Wrinkles are the earliest visible signs of skin aging, typically appearing after age 25 in a predictable order across facial regions, and their removal has long been a challenging problem in beauty technology.

Traditional patch‑matching based de‑wrinkling methods often produce blurry textures and artifacts. Kuaishou Y‑Tech integrates image inpainting [2,9] with semantic image editing [3] to achieve accurate, high‑realism wrinkle removal, as demonstrated by the neck‑wrinkle results in Figure 1.

Technical Solution

The overall training pipeline (Figure 2) and inference pipeline (Figure 3) illustrate the end‑to‑end process of the smart de‑wrinkling system.

Overall Framework

During training, facial images are first segmented using Kuaishou’s proprietary wrinkle segmentation to obtain masks for different wrinkle categories.
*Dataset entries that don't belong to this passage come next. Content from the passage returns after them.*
(* ===== verification/RenderSchedulerFacts.v ===== *)
(** * Facts about the recurring renders *)

From Stdlib Require Import QArith SpecFloat.
From S2P Require Import Prelude PyTime PyVal FrameWriter RenderQueue RenderScheduler.
From stdpp Require Import options.
Local Open Scope Z_scope.

(** ** The due check *)
Lemma at_least_mono e1 e2 interval : e1 ≤ e2 → at_least e1 interval = true → at_least e2 interval = true.
Proof.
  intros Hle. destruct interval as [q|[]|]; [|done..]. cbn. rewrite !Qle_bool_iff. intros Hq.
  eapply Qle_trans; [exact Hq|]. apply Qmult_le_compat_r; [|done]. by rewrite <-Zle_Qle.
Qed.

Lemma of_pair_spec project kind r : of_pair project kind r = true ↔ jr_project r = project ∧ jr_kind r = kind.
Proof. unfold of_pair. by rewrite andb_true_iff, Z.eqb_eq, bool_decide_eq_true. Qed.

(** The history of a pair of a project that was asked for, read back as a condition on the
    rows. *)
Lemma due_spec ids t project kind interval now :
  project ∈ ids →
  is_due (job_history ids t project kind) interval now = true ↔
  ∀ r, r ∈ t → of_pair project kind r = true → in_flight r = false ∧ at_least (now - jr_created_at r) interval = true.
Proof.
  intros Hids. unfold job_history. set (newest := filter _ t). set (live := filter _ t).
  assert (∀ r, r ∈ newest ↔ r ∈ t ∧ of_pair project kind r = true) as Hnew.
  { intros r. unfold newest. rewrite list_elem_of_filter. split; [tauto|]. intros [Hr Hp]. split; [|done]. split; [done|].
    apply of_pair_spec in Hp as [-> _]. done. }
  assert (∀ r, r ∈ live ↔ r ∈ t ∧ of_pair project kind r = true ∧ in_flight r = true) as Hlive.
  { intros r. unfold live. rewrite list_elem_of_filter. tauto. }
  assert (live = [] ↔ ∀ r, r ∈ t → of_pair project kind r = true → in_flight r = false) as Hnone.
  { split.
    - intros Hl r Hr Hp. apply not_true_iff_false. intros Hf. assert (r ∈ live) as Hin by (by apply Hlive).
      rewrite Hl in Hin. by apply elem_of_nil in Hin.
    - intros Hall. destruct live as [|r l] eqn:Hl; [done|]. destruct (proj1 (Hlive r)) as (Hr & Hp & Hf); [by left|].
      by rewrite (Hall r Hr Hp) in Hf. }
  pose proof (fold_keep_max (jr_created_at <$> newest) None) as Hmax.
  assert (is_due (match newest, live with [], [] => None | _, _ => Some (MkHistory (foldl keep_max None (jr_created_at <$> newest)) (match live with [] => false | _ => true end)) end) interval now = true ↔
    live = [] ∧ ∀ r, r ∈ newest → at_least (now - jr_created_at r) interval = true) as ->.
  { destruct live as [|l ls]; cbn [jh_in_flight].
    - destruct newest as [|x xs] eqn:Hx; [cbn; split; [|done]; intros _; split; [done|by intros ? ?%elem_of_nil]|].
      rewrite <-Hx in *. cbn [is_due jh_in_flight jh_last_created_at].
      destruct (foldl keep_max None _) as [m|].
      + destruct Hmax as ([?|Hm] & Hle & _); [done|]. apply list_elem_of_fmap in Hm as (r0 & -> & Hr0). split.
        * intros Hd. split; [done|]. intros r Hr. eapply at_least_mono; [|exact Hd].
          specialize (Hle (jr_created_at r) (list_elem_of_fmap_2 _ _ _ Hr)). lia.
        * intros [_ Hall]. by apply Hall.
      + destruct Hmax as [_ Hnil]. apply fmap_nil_inv in Hnil. by rewrite Hnil in Hx.
    - destruct newest; cbn; split; [done|by intros [? _]|done|by intros [? _]]. }
  rewrite Hnone. split.
  - intros [H1 H2] r Hr Hp. split; [by apply H1|]. apply H2. by apply Hnew.
  - intros Hall. split; [intros r Hr Hp; by apply Hall|]. intros r [Hr Hp]%Hnew. by apply Hall.
Qed.
Lemma tail_facts :
  StronglySorted (λ r r', fr_seq r < fr_seq r') tail ∧ NoDup (fr_id <$> tail) ∧
  (∀ r, r ∈ tail → r ∈ t ∧ fr_project r = p ∧ next ≤ fr_seq r) ∧
  (∀ r, r ∈ t → fr_project r = p → next ≤ fr_seq r → r ∈ tail ∨ ∀ x, x ∈ tail → fr_seq x < fr_seq r).
Proof using Hwf.
  pose proof sorted_strictly as Hs. rewrite <-(take_drop m sorted) in Hs. apply StronglySorted_app in Hs as (Hab & Hs & _).
  assert (∀ r, r ∈ tail → r ∈ t ∧ fr_project r = p ∧ next ≤ fr_seq r) as Hin by (intros r Hr; eapply elem_of_sorted, subseteq_take, Hr).
  split; [done|]. split.
  { apply (NoDup_ids_sub _ t); [apply Hwf| |intros r Hr; by apply Hin].
    apply (sublist_NoDup _ sorted); [|apply sublist_take]. rewrite merge_sort_Permutation. apply NoDup_filter, NoDup_table, Hwf. }
  split; [done|]. intros r Hr Hp Hle. assert (r ∈ sorted) as Hrs by (by apply elem_of_sorted).
  rewrite <-(take_drop m sorted) in Hrs. apply elem_of_app in Hrs as [Hrs|Hrs]; [by left|right]. intros x Hx. by apply (Hab x r).
Qed.

Lemma tail_moves r :
  r ∈ t → (r ∉ tail ∧ new_seq moves r = fr_seq r) ∨ (∃ i, tail !! i = Some r ∧ new_seq moves r = next + Z.of_nat i ∧ next + Z.of_nat i ≤ fr_seq r).
Proof using Hwf.
  intros Hr. destruct tail_facts as (Hs & Hnd & Hin & _). unfold new_seq. destruct (moves !! fr_id r) as [v|] eqn:Hv.
  - right. apply elem_of_list_to_map_2, elem_of_number_from in Hv as (i & Hi & ->). rewrite list_lookup_fmap, fmap_Some in Hi.
    destruct Hi as (x & Hx & Hid). assert (x = r) as -> by (apply (NoDup_ids_eq t); [apply Hwf|apply Hin; by eapply list_elem_of_lookup_2|done|done]).
    exists i. split; [done|]. split; [done|]. apply (strictly_at_least next tail i r Hs); [|done]. intros y Hy. by apply Hin.
  - left. split; [|done]. intros Hrt. apply not_elem_of_list_to_map_2 in Hv. apply Hv. rewrite number_from_fst. by apply list_elem_of_fmap_2.
Qed.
Random wrinkle‑shaped masks are generated in non‑wrinkled skin regions, the masked pixels are removed, and the resulting images are fed into a self‑supervised network to learn the missing information.
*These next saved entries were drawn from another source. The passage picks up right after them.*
(* ===== verification/SessionsFacts.v ===== *)
(** * What the session layer guarantees

    Lookups, logins, revocations, purges and account changes interleaved as a step
    relation; the life of a session within it; the accuracy of the idle clock; what an
    answer says about the stored rows; purging and rotation; the spacing of questions to a
    directory that is down. *)

From Stdlib Require Import Ascii.
From S2P Require Import Prelude PyTime PyVal Bytes BatchedDelete Sessions.
From stdpp Require Import options.
Local Open Scope Z_scope.

Section facts.
Context (digest : string → string) (cfg : SessionSettings) (window : Z).
Notation read := (read_session digest cfg).
Notation lookup_row := (get_session_row digest cfg window).

(** ** The site: tables, the clock, the life of every session ever issued (by digest), and
    the lookups that have decided and not yet published *)
Record Life := MkLife {
  lf_created : Z;
  lf_persistent : bool;
  (** creation, and every lookup of the live session that counts as activity *)
  lf_activity : list Z;
}.
Record Pending := MkPending {
  pd_inputs : LookupInputs;
  pd_row : SessionRow;
  pd_user : UserRow;
  pd_decision : LookupDecision;
}.
Record AuthSite := MkSite {
  st_tables : AuthTables;
  st_now : Z;
  st_lives : gmap string Life;
  st_pending : list Pending;
}.
Definition note_activity (at_ : Z) (l : Life) : Life := MkLife (lf_created l) (lf_persistent l) (at_ :: lf_activity l).

Inductive auth_step : AuthSite → AuthSite → Prop :=
  | step_tick t now now' lives l : now ≤ now' → auth_step (MkSite t now lives l) (MkSite t now' lives l)
  | step_login t now lives l old user_id remember random csrf t' row raw :
      rotate_session digest cfg old user_id remember now random csrf t = Ok (t', row, raw) →
      lives !! hash_token digest raw = None →
      auth_step (MkSite t now lives l) (MkSite t' now (<[hash_token digest raw := MkLife now remember [now]]> lives) l)
  | step_read t now lives l raw i row user breaker d breaker' :
      li_now i = now → read raw now t = Some (row, user) →
      decide_lookup cfg window i row user breaker = (d, breaker') →
      auth_step (MkSite t now lives l)
        (MkSite t now (if li_touch i then alter (note_activity now) (hash_token digest raw) lives else lives) (MkPending i row user d :: l))
  | step_publish t now lives l p l' answer x :
      l ≡ₚ p :: l' →
      publish_lookup (pd_inputs p) (pd_row p) (pd_user p) (pd_decision p) (MkAuthTxn t t false) = (answer, x) →
      auth_step (MkSite t now lives l) (MkSite (ax_stored x) now lives l')
  | step_revoke t now lives l raw : auth_step (MkSite t now lives l) (MkSite (revoke_session digest raw now t) now lives l)
  | step_revoke_all t now lives l user_id :
      auth_step (MkSite t now lives l) (MkSite (revoke_all_user_sessions user_id now t) now lives l)
  | step_revoke_directory t now lives l :
      auth_step (MkSite t now lives l) (MkSite (revoke_directory_sessions now t).1 now lives l)
  | step_purge t now lives l batch_size max_batches t' n :
      purge_stale_sessions now batch_size max_batches t = Ok (t', n) →
      auth_step (MkSite t now lives l) (MkSite t' now lives l)
  (** any change of the accounts; a deletion takes the sessions with it *)
  | step_accounts t now lives l users :
      auth_step (MkSite t now lives l)
        (MkSite (MkAuthTables (filter (λ r, is_Some (users !! se_user r)) (at_sessions t)) users) now lives l).
Definition empty_site (users : gmap Z UserRow) (now : Z) : AuthSite := MkSite (MkAuthTables [] users) now ∅ [].

(** ** What an update leaves alone *)
Definition continues (r r' : SessionRow) : Prop :=
  se_id r' = se_id r ∧ se_user r' = se_user r ∧ se_token_hash r' = se_token_hash r ∧ se_persistent r' = se_persistent r ∧
  se_created_at r' = se_created_at r ∧ se_expires_at r' = se_expires_at r ∧ (se_revoked r = true → se_revoked r' = true) ∧
  (se_revoked_at r' ≠ se_revoked_at r → se_revoked r' = true).
Lemma continues_refl r : continues r r.
Proof. repeat split; done. Qed.
Lemma continues_revoke at_ r : continues r (revoke_row at_ r).
Proof. repeat split; done. Qed.
Lemma continues_patch bk r : continues r (patch_row bk r).
Proof. destruct bk as [[] [] [] ?]; repeat split; done. Qed.
Lemma patch_last_active bk r : se_last_active (patch_row bk r) = match bk_last_active bk with Some a => Some a | None => se_last_active r end.
Proof. by destruct bk as [[] [] [] ?]. Qed.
During inference, the same segmentation provides wrinkle masks, which are erased and then processed jointly by an image‑inpainting network and a semantic editing network. Their intermediate features are fused, and the fused result is blended with the original image to produce the final output.

Model Design

Wrinkle removal is treated as a masked image‑translation task. Three mainstream solutions are considered:

Encoder‑decoder architecture, which combines high‑level semantics from down‑sampling with low‑level details from corresponding up‑sampling layers.

Semantic image editing (e.g., SPADE), which injects global style information from the original image but may lose local details.

StyleGAN‑based methods, which generate high‑quality images but suffer from limited diversity and difficulty preserving identity.

Kuaishou merges the encoder‑decoder structure with semantic editing to retain fine texture while incorporating global style. Four additional techniques are employed: an encoder‑decoder discriminator, RGB‑space skin‑tone correction, GAN‑loss refinement, and frequency‑domain loss.

Discriminator Choice

Four discriminator designs are compared:

Classification GAN – simple binary classifier, loses detail due to multiple down‑samplings.

Patch‑GAN – preserves some detail but is shallow and weak.

No‑down‑sampling discriminator (e.g., ESRGAN) – uses stacked RRDB blocks, retains detail but is computationally heavy.

Encoder‑decoder discriminator – balances high‑level semantics and low‑level detail with moderate cost.

The encoder‑decoder discriminator yields the most realistic skin texture, as shown in Figure 6.

Skin‑Tone Correction

Pixel‑wise L1/L2 loss in RGB space does not correlate well with human perception. To address this, a cosine similarity loss is applied after offsetting low‑intensity RGB values, ensuring that dark regions (where human perception is limited) do not dominate the loss.

GAN‑Loss Adjustment

In inpainting, the “fake” label should reflect that non‑masked regions are real. Therefore, patch‑GAN labels are adjusted per region (Figure 8) and optionally smoothed with Gaussian filtering to better match the effective receptive field.

Frequency Supervision

High‑frequency components often cause texture inconsistency. By supervising the high‑frequency part of the output (Figure 11‑12) while discarding extremely high frequencies, the model improves realism without harming optimization.

Conclusion and Outlook

Kuaishou Y‑Tech’s smart de‑wrinkling system accurately locates facial wrinkles and removes them with impressive realism and performance; the neck‑wrinkle removal feature is already live in the app. Future work will continue to refine algorithmic quality and efficiency, leveraging Kuaishou’s broader computer‑vision expertise to deliver richer user experiences.